- Opening Delimiter -
(** * LocaldevScripts: the video orchestrator (orchestrator.py)

    A shallow embedding of [orchestrator.py] and the properties of its
    orchestration core: workflow templating, scene-count normalisation,
    backend selection, the completion detector, the retrying scene
    dispatcher and the clip assembler.

    Conventions of the embedding.
    - Python [int] is [Z]; text is [string] (byte strings: [lower] folds
      A-Z only, which is all the [".mp4"] test can observe). A [str] is
      held as its UTF-8 encoding; its characters are given by
      [utf8_chars].
    - JSON documents are the tagged tree [json]; a [dict] is an
      association list in insertion order, with distinct keys.
    - A [set] of paths is a [gset string]; where the code iterates over a
      set the embedding iterates in listing order (Python leaves the order
      unspecified; no theorem below depends on it).
    - The outside world (clock, directory contents, HTTP backend, disk,
      ffmpeg) is an [Oracle] indexed by the clock. [time.sleep n] advances
      the clock by exactly [n]; everything else takes no time.
    - Exceptions are values of [exn], limited to the subclasses of
      Python's [Exception] that the operations used here raise.
    - The trace records what was done to the world. A disk operation that
      raises leaves no event, except [shutil.copy2]: it may have written
      its destination before it raised, and is recorded as a failed
      copy.
    - [while] loops take fuel; running out of fuel is the outcome
      [OutOfFuel], distinct from returning and from raising.
    - [print] is not modelled. *)

From stdpp Require Import gmap strings list pretty.
From Stdlib Require Import ZArith Lia.
From Stdlib Require Import Ascii.
From Stdlib Require String.

Set Warnings "-register-all".

Local Open Scope Z_scope.

(** ** Exceptions and results *)

Inductive exn : Type :=
| TimeoutError (msg : string)
| RuntimeError (msg : string)
| ValueError (msg : string)
| HTTPError (status : Z)
| ConnectionError
| JSONDecodeError
| AttributeError
| TypeError
| IndexError
| ZeroDivisionError
| FileNotFoundError (path : string)
| OSError (msg : string).

(** Result of a pure computation that may raise. *)
Inductive res (A : Type) : Type :=
| Ok (a : A)
| Err (e : exn).
Arguments Ok {A} a.
Arguments Err {A} e.

(** ** Python strings *)

(** [s.startswith(p)] *)
Fixpoint startswith (p s : string) : bool :=
  match p, s with
  | EmptyString, _ => true
  | String a p', String b s' => if Ascii.eqb a b then startswith p' s' else false
  | String _ _, EmptyString => false
  end.

(** [s.endswith(suf)] *)
Fixpoint endswith (s suf : string) : bool :=
  if String.eqb s suf then true
  else match s with
       | EmptyString => false
       | String _ s' => endswith s' suf
       end.

Definition lower_char (c : Ascii.ascii) : Ascii.ascii :=
  let n := Ascii.N_of_ascii c in
  if ((65 <=? n) && (n <=? 90))%N then Ascii.ascii_of_N (n + 32) else c.

(** [s.lower()] *)
Fixpoint lower (s : string) : string :=
  match s with
  | EmptyString => EmptyString
  | String c s' => String (lower_char c) (lower s')
  end.

(** The scan of [s.replace(old, new)] for a non-empty [old]: [skip] counts
    the characters of a match that are still to be dropped. *)
Fixpoint replace_go (old new : string) (skip : nat) (s : string) : string :=
  match s with
  | EmptyString => EmptyString
  | String c s' =>
      match skip with
      | S k => replace_go old new k s'
      | O =>
          if startswith old s
          then new +:+ replace_go old new (Nat.pred (String.length old)) s'
          else String c (replace_go old new O s')
      end
  end.

(** [s.replace("", new)]: [new] before every character and at the end. *)
Fixpoint replace_empty (new s : string) : string :=
  match s with
  | EmptyString => new
  | String c s' => new +:+ String c (replace_empty new s')
  end.

(** [s.replace(old, new)] *)
Definition replace (old new s : string) : string :=
  match old with
  | EmptyString => replace_empty new s
  | String _ _ => replace_go old new O s
  end.

(** No occurrence of [old] starts inside [a] when [a] is followed by
    [tail]. *)
Fixpoint clean_prefix (old a tail : string) : bool :=
  match a with
  | EmptyString => true
  | String c a' =>
      negb (startswith old (a +:+ tail)) && clean_prefix old a' tail
  end.

(** The characters of a text held as UTF-8: a character is a byte that
    is no continuation byte ([10xxxxxx]) together with the continuation
    bytes that follow it. *)
Definition is_continuation (c : Ascii.ascii) : bool :=
  let n := Ascii.N_of_ascii c in ((128 <=? n) && (n <? 192))%N.

Fixpoint utf8_chars (s : string) : list string :=
  match s with
  | EmptyString => []
  | String c s' =>
      match s' with
      | EmptyString => [String c EmptyString]
      | String d _ =>
          if is_continuation d then
            match utf8_chars s' with
            | ch :: rest => String c ch :: rest
            | [] => [String c EmptyString]
            end
          else String c EmptyString :: utf8_chars s'
      end
  end.

(** [str(n)] for an int, and the format spec [{n:02d}]. *)
Definition str_int (n : Z) : string := pretty n.

Definition format_02d (n : Z) : string :=
  if (0 <=? n) && (n <? 10) then "0" +:+ pretty n else pretty n.

(** ** os.path (POSIX flavour) *)

Definition path_join (a b : string) : string :=
  if startswith "/" b then b
  else if String.eqb a "" || endswith a "/" then a +:+ b
  else a +:+ "/" +:+ b.

Fixpoint has_slash (p : string) : bool :=
  match p with
  | EmptyString => false
  | String c p' => Ascii.eqb c "/"%char || has_slash p'
  end.

(** [p[:p.rfind('/') + 1]] *)
Fixpoint head_of (p : string) : string :=
  match p with
  | EmptyString => EmptyString
  | String c p' => if has_slash p then String c (head_of p') else EmptyString
  end.

(** [s.rstrip('/')] *)
Fixpoint rstrip_slash (s : string) : string :=
  match s with
  | EmptyString => EmptyString
  | String c s' =>
      let r := rstrip_slash s' in
      if Ascii.eqb c "/"%char && String.eqb r "" then EmptyString else String c r
  end.

Definition dirname (p : string) : string :=
  let head := head_of p in
  if String.eqb (rstrip_slash head) "" then head else rstrip_slash head.

(** ** JSON documents *)

Inductive json : Type :=
| JNull
| JBool (b : bool)
| JInt (n : Z)
| JFloat (bits : Z)
| JStr (s : string)
| JList (items : list json)
| JDict (kvs : list (string * json)).

(** [d.get(k)] / [d[k]] on the association list of a dict. *)
Fixpoint dict_get (k : string) (kvs : list (string * json)) : option json :=
  match kvs with
  | [] => None
  | (k', v) :: rest => if String.eqb k k' then Some v else dict_get k rest
  end.

(** Python truthiness of a JSON value. *)
Definition truthy (v : json) : bool :=
  match v with
  | JNull => false
  | JBool b => b
  | JInt n => negb (n =? 0)
  | JFloat bits => negb ((bits =? 0) || (bits =? 2 ^ 63))
  | JStr s => negb (String.eqb s "")
  | JList l => match l with [] => false | _ => true end
  | JDict kvs => match kvs with [] => false | _ => true end
  end.

(** A position inside a document. *)
Inductive step : Type :=
| Key (k : string)
| Idx (i : nat).

Fixpoint lookup_path (p : list step) (d : json) : option json :=
  match p with
  | [] => Some d
  | Key k :: p' =>
      match d with
      | JDict kvs =>
          match dict_get k kvs with
          | Some v => lookup_path p' v
          | None => None
          end
      | _ => None
      end
  | Idx i :: p' =>
      match d with
      | JList l =>
          match l !! i with
          | Some v => lookup_path p' v
          | None => None
          end
      | _ => None
      end
  end.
- Closing Delimiter -
#### TASK OBJECTIVE
Everything above from the line with "dispatcher and the clip assembler." to the line with "raises leaves no", both included, must be repeated exactly, and nothing outside that range.

#### REPLY
    dispatcher and the clip assembler.

    Conventions of the embedding.
    - Python [int] is [Z]; text is [string] (byte strings: [lower] folds
      A-Z only, which is all the [".mp4"] test can observe). A [str] is
      held as its UTF-8 encoding; its characters are given by
      [utf8_chars].
    - JSON documents are the tagged tree [json]; a [dict] is an
      association list in insertion order, with distinct keys.
    - A [set] of paths is a [gset string]; where the code iterates over a
      set the embedding iterates in listing order (Python leaves the order
      unspecified; no theorem below depends on it).
    - The outside world (clock, directory contents, HTTP backend, disk,
      ffmpeg) is an [Oracle] indexed by the clock. [time.sleep n] advances
      the clock by exactly [n]; everything else takes no time.
    - Exceptions are values of [exn], limited to the subclasses of
      Python's [Exception] that the operations used here raise.
    - The trace records what was done to the world. A disk operation that
      raises leaves no event, except [shutil.copy2]: it may have written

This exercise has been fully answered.